(REQUIRED ACTION) Report each line from the data below that holds the word "assert".
Start of DATA UNDER STUDY
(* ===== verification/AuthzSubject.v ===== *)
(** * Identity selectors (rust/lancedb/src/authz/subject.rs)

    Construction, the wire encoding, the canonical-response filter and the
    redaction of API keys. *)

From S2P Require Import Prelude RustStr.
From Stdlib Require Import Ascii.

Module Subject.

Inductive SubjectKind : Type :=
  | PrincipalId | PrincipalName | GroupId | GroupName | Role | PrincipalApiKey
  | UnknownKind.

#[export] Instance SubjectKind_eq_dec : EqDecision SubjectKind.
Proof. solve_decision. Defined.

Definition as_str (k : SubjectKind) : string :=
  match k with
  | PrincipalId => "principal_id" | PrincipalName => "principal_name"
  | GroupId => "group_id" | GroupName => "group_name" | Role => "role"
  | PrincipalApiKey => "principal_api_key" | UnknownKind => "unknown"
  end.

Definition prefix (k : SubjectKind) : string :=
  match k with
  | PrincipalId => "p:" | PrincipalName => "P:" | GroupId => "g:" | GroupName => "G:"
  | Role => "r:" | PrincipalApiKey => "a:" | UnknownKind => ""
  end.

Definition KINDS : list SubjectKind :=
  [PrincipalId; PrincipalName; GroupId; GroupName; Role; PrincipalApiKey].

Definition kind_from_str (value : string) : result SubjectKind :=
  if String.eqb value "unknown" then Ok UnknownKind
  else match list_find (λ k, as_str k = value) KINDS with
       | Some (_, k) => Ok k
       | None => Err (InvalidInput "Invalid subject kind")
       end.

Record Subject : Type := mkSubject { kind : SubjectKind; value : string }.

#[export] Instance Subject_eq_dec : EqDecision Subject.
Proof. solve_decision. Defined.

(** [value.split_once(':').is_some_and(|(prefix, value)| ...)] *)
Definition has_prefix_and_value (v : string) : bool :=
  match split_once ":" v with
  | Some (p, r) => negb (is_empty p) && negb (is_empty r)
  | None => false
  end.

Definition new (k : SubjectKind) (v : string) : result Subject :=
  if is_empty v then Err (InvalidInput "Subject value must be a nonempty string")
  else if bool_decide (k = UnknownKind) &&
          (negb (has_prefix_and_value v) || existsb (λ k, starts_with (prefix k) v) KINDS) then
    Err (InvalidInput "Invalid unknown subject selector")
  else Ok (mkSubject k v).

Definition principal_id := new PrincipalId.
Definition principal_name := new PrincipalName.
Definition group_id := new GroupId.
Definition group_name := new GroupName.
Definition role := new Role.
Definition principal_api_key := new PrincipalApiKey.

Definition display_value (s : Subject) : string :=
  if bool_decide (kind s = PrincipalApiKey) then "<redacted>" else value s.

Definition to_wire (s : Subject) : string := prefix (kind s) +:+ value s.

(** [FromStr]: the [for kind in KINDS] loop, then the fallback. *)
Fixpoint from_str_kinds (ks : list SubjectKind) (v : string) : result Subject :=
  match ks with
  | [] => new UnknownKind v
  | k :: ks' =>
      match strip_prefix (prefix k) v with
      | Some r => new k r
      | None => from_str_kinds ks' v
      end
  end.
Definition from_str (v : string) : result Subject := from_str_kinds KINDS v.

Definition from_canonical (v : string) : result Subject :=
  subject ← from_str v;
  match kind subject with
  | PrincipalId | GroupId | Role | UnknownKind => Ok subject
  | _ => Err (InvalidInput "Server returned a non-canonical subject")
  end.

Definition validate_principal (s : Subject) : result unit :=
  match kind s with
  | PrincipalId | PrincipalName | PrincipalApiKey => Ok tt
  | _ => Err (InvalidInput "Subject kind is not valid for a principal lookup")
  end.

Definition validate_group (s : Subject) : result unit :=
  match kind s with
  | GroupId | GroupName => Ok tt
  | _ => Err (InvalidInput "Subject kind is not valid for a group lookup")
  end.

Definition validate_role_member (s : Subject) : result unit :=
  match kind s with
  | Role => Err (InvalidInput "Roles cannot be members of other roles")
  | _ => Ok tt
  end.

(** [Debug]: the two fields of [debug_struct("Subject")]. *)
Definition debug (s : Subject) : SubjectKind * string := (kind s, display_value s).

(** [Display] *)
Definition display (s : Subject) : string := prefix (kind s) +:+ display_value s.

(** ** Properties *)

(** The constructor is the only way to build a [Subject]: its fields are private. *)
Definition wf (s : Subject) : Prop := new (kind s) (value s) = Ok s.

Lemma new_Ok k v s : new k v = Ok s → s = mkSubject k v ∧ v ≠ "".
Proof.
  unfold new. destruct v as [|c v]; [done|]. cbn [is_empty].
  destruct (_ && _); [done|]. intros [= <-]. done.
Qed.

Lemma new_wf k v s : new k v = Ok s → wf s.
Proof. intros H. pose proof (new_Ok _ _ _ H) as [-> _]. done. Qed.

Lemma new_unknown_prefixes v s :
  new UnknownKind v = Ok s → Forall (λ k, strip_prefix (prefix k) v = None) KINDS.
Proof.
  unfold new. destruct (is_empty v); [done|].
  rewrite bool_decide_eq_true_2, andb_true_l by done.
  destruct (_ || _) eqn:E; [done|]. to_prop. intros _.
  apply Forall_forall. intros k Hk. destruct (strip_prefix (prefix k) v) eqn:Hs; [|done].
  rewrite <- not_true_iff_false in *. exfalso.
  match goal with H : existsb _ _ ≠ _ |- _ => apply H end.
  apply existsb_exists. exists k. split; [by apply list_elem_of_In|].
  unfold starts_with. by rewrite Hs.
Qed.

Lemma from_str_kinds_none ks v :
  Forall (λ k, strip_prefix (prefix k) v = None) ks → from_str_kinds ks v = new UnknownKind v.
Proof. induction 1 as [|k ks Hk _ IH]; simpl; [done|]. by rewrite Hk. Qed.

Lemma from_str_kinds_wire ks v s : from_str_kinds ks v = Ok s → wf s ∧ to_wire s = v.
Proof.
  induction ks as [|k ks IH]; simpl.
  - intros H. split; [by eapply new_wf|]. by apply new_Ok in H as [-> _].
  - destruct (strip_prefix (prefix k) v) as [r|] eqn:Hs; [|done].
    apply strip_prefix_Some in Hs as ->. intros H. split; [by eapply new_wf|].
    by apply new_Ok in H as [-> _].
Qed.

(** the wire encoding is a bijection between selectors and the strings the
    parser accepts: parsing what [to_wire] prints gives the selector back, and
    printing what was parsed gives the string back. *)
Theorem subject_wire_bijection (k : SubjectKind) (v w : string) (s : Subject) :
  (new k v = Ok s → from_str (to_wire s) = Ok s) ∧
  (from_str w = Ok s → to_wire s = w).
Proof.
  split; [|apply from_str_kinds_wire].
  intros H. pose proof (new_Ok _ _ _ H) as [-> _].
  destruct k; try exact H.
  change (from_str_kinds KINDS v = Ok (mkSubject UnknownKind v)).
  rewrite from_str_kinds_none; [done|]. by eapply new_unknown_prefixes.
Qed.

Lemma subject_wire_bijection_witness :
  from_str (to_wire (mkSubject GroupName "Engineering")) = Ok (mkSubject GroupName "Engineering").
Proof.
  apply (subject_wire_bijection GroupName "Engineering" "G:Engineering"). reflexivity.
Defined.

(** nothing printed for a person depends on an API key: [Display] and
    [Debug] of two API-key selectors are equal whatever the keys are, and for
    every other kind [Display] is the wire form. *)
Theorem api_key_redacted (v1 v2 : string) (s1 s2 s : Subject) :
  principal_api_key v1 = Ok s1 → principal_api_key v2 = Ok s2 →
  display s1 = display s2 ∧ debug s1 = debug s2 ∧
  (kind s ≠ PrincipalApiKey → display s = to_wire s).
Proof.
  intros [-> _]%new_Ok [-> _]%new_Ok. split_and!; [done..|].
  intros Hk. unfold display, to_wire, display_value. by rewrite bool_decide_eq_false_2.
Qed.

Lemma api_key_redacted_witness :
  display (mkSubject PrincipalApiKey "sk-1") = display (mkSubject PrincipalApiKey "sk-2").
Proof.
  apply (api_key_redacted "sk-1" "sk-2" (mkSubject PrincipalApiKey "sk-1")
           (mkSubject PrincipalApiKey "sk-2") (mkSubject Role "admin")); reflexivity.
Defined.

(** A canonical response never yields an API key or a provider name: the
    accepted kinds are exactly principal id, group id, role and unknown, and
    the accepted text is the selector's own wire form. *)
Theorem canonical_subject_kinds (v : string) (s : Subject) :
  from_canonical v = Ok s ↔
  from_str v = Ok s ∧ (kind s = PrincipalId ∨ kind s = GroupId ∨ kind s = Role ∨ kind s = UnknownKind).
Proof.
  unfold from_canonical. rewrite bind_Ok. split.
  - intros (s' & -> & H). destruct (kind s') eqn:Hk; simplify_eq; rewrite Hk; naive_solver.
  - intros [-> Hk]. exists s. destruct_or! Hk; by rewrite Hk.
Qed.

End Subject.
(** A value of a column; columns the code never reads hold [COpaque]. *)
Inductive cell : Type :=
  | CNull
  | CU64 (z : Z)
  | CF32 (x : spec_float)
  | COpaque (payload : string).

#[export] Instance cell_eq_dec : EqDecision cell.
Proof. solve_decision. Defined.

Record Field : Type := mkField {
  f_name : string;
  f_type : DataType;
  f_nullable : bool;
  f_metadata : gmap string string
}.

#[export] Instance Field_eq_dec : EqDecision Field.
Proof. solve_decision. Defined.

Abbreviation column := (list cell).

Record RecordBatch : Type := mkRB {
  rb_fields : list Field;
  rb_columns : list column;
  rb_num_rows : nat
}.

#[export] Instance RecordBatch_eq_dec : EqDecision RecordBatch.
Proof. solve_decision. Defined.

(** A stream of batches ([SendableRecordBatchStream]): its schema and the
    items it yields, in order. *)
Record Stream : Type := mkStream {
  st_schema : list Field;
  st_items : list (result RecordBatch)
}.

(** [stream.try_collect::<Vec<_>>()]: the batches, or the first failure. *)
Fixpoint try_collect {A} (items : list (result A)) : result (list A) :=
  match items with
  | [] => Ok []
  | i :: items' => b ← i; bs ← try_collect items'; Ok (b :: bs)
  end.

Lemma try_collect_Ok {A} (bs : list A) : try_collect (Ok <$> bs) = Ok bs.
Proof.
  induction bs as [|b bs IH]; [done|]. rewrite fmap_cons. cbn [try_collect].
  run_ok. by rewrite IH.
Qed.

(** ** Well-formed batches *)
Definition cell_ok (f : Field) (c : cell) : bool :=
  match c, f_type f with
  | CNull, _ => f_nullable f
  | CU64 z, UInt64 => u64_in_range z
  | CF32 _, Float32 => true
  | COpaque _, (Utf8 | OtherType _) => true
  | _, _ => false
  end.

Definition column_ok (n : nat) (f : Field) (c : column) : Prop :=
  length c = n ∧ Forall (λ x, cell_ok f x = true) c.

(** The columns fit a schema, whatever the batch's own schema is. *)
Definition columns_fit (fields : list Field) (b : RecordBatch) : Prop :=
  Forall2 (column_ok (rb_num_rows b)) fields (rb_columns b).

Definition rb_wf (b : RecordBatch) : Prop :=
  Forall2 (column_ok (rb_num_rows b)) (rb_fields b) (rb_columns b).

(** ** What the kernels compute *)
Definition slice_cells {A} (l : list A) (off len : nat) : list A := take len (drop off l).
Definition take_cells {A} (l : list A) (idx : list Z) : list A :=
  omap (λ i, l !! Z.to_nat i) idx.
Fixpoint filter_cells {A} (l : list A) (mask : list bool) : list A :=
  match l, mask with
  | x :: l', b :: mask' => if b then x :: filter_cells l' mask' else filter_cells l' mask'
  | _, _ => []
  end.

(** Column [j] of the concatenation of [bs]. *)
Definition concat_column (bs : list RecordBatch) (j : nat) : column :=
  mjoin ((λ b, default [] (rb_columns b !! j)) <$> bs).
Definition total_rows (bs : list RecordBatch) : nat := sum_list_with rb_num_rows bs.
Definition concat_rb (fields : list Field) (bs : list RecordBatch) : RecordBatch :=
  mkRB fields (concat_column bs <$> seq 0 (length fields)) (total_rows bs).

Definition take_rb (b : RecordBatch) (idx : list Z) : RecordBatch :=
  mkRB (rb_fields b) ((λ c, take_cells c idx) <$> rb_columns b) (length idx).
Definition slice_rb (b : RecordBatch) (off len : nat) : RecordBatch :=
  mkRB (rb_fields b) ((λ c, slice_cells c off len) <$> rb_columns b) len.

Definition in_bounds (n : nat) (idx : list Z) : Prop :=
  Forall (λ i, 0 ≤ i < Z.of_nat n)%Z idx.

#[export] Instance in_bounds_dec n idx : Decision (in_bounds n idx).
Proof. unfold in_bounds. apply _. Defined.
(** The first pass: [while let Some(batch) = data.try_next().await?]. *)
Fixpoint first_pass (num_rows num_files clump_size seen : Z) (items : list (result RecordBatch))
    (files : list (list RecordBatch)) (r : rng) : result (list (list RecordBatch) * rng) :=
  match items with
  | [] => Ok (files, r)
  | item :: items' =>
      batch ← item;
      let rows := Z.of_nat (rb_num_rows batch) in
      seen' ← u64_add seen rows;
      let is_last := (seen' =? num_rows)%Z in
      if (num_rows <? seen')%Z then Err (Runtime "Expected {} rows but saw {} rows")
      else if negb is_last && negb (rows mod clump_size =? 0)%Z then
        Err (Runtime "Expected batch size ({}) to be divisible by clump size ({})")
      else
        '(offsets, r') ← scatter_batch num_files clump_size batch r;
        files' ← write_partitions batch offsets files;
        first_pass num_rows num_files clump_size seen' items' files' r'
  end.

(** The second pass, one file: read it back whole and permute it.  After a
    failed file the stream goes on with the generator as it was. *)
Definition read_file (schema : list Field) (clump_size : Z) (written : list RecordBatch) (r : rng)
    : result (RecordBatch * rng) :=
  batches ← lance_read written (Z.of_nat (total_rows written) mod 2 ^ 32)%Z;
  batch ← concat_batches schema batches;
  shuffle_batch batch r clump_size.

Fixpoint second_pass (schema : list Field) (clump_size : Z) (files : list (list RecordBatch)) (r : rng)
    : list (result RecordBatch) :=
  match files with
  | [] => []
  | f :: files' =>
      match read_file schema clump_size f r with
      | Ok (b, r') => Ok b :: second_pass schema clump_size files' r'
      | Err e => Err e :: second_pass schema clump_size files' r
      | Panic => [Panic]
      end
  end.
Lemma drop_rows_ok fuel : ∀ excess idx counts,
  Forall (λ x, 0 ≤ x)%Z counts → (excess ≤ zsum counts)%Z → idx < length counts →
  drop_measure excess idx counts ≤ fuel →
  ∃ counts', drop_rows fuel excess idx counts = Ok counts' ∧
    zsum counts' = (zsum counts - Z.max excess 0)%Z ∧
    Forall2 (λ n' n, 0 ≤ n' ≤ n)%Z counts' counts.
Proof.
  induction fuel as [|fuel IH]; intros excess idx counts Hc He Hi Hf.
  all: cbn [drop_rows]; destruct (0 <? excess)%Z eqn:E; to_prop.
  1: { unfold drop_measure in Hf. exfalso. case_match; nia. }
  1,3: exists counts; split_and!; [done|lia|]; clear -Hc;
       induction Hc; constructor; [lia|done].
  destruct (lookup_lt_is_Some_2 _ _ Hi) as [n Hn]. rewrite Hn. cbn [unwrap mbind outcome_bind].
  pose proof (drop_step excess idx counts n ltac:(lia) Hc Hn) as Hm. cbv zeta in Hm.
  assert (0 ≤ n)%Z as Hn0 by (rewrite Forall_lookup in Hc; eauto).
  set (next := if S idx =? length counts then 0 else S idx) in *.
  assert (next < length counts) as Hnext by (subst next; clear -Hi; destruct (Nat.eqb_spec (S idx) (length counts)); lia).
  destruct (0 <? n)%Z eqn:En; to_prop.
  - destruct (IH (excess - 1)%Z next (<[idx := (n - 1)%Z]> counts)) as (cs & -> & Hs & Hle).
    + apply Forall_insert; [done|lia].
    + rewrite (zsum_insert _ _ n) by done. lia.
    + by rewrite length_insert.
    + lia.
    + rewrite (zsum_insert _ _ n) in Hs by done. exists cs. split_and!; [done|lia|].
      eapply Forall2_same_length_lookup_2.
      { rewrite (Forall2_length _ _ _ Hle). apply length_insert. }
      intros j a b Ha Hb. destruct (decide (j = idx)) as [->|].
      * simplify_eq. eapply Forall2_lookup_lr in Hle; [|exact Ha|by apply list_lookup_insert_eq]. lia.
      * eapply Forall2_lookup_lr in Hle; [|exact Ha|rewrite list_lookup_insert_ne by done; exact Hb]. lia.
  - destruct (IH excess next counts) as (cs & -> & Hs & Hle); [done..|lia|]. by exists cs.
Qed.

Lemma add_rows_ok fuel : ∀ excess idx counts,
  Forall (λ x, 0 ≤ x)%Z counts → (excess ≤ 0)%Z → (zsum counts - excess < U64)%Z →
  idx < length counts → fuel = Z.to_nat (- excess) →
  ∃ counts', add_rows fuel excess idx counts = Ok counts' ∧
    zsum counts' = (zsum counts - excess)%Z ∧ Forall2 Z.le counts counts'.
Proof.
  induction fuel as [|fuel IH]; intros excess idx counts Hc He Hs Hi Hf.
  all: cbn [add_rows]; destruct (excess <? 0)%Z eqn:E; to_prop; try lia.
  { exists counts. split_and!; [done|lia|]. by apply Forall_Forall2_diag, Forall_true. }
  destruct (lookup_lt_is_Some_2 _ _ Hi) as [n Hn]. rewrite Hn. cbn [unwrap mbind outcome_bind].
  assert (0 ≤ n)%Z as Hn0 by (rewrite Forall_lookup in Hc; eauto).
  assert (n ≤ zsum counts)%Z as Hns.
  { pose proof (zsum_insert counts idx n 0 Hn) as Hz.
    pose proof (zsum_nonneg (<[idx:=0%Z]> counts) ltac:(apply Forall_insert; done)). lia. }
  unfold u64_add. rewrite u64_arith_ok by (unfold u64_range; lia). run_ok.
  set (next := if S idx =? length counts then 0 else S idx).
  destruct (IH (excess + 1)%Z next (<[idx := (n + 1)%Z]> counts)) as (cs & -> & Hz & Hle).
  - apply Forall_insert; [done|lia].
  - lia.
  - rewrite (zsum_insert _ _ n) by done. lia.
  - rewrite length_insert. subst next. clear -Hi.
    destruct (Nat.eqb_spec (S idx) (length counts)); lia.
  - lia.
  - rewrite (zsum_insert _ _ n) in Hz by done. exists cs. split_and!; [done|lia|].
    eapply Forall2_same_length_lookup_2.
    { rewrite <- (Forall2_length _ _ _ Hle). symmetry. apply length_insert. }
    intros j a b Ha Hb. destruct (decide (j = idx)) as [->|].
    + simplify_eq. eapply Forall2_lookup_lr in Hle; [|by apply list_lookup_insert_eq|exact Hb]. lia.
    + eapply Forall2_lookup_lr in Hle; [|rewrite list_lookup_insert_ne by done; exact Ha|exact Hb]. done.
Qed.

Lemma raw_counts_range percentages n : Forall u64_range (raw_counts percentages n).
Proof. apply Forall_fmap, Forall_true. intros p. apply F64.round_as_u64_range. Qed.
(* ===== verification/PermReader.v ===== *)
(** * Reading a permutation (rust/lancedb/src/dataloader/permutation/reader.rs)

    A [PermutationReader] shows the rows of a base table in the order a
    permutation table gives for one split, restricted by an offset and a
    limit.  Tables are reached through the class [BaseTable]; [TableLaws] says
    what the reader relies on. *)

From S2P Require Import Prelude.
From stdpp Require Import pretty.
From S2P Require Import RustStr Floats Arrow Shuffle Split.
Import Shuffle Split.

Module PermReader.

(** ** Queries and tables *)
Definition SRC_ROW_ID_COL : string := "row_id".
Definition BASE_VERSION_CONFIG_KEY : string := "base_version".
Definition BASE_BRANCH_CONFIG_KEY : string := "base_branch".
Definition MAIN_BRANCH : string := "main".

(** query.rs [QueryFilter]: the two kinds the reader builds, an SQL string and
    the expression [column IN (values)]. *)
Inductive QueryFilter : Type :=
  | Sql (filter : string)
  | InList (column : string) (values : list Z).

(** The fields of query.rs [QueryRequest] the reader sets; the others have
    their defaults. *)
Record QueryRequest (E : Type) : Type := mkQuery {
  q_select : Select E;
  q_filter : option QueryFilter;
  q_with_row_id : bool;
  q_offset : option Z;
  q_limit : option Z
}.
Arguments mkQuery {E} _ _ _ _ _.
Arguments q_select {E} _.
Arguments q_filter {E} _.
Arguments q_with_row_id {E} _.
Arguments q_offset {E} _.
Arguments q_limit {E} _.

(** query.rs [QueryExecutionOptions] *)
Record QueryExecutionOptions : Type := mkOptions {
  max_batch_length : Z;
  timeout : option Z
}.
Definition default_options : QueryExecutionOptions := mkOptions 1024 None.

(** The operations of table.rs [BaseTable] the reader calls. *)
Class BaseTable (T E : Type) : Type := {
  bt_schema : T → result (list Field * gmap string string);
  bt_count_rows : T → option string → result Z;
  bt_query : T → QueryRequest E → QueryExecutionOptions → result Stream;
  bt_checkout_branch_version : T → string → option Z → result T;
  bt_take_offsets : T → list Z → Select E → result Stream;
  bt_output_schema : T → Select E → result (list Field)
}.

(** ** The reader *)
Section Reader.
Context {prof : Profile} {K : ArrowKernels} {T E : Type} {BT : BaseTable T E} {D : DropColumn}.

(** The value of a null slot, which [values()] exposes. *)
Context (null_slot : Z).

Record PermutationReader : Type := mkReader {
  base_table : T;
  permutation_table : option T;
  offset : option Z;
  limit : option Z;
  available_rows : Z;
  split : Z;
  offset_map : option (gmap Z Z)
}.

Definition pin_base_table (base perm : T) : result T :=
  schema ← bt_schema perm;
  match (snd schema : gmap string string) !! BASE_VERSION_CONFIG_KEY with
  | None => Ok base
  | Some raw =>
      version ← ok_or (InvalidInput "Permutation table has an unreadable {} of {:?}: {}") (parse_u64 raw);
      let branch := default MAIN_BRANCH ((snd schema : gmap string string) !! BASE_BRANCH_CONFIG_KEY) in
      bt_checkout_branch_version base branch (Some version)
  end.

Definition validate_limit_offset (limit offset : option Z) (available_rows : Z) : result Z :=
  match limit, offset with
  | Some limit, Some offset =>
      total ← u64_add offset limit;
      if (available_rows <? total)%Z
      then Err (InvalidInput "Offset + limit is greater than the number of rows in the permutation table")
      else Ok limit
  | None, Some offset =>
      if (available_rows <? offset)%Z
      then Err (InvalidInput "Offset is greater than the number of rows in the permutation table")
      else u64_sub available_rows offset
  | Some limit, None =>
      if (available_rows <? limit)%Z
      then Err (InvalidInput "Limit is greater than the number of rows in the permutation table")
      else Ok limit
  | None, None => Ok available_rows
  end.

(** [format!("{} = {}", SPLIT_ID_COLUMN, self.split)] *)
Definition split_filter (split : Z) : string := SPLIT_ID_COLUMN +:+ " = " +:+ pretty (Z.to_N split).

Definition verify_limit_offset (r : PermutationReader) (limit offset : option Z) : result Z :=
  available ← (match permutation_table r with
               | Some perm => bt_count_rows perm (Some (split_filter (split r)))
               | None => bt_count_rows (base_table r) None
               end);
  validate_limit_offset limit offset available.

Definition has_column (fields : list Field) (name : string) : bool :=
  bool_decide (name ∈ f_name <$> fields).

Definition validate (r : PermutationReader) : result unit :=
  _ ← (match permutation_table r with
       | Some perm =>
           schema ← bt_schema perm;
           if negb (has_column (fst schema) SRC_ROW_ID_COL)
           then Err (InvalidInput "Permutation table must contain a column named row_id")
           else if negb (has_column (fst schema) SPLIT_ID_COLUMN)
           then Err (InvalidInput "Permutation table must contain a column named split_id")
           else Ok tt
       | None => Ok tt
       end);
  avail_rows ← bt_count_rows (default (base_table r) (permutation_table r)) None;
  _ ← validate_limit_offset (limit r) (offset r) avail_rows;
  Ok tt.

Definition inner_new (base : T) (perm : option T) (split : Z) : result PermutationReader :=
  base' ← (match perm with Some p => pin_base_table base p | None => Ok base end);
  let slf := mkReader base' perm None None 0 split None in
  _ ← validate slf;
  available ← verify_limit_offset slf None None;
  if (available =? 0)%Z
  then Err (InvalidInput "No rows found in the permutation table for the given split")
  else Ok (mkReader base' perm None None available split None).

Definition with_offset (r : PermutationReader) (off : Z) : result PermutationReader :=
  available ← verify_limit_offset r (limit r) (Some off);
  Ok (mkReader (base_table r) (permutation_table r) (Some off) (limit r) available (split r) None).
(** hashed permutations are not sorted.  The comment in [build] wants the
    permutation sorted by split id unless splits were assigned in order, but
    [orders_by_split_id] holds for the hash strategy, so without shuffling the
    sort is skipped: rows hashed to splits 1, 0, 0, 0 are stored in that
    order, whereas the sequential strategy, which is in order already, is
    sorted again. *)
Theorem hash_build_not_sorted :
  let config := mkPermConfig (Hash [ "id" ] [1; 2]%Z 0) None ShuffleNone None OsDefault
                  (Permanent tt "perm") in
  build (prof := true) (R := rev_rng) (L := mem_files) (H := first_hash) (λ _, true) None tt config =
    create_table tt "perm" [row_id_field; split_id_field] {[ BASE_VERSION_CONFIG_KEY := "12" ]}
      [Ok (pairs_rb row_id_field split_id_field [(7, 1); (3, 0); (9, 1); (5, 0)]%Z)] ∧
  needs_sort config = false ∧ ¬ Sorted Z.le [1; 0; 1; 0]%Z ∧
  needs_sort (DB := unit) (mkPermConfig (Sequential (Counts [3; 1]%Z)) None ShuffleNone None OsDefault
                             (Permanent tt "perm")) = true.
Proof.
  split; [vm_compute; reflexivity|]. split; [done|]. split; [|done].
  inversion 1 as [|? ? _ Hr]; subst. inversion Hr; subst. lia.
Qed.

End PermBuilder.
End of DATA UNDER STUDY
(ANSWER AREA)
  assert (0 ≤ n)%Z as Hn0 by (rewrite Forall_lookup in Hc; eauto).
  assert (next < length counts) as Hnext by (subst next; clear -Hi; destruct (Nat.eqb_spec (S idx) (length counts)); lia).
  assert (0 ≤ n)%Z as Hn0 by (rewrite Forall_lookup in Hc; eauto).
  assert (n ≤ zsum counts)%Z as Hns.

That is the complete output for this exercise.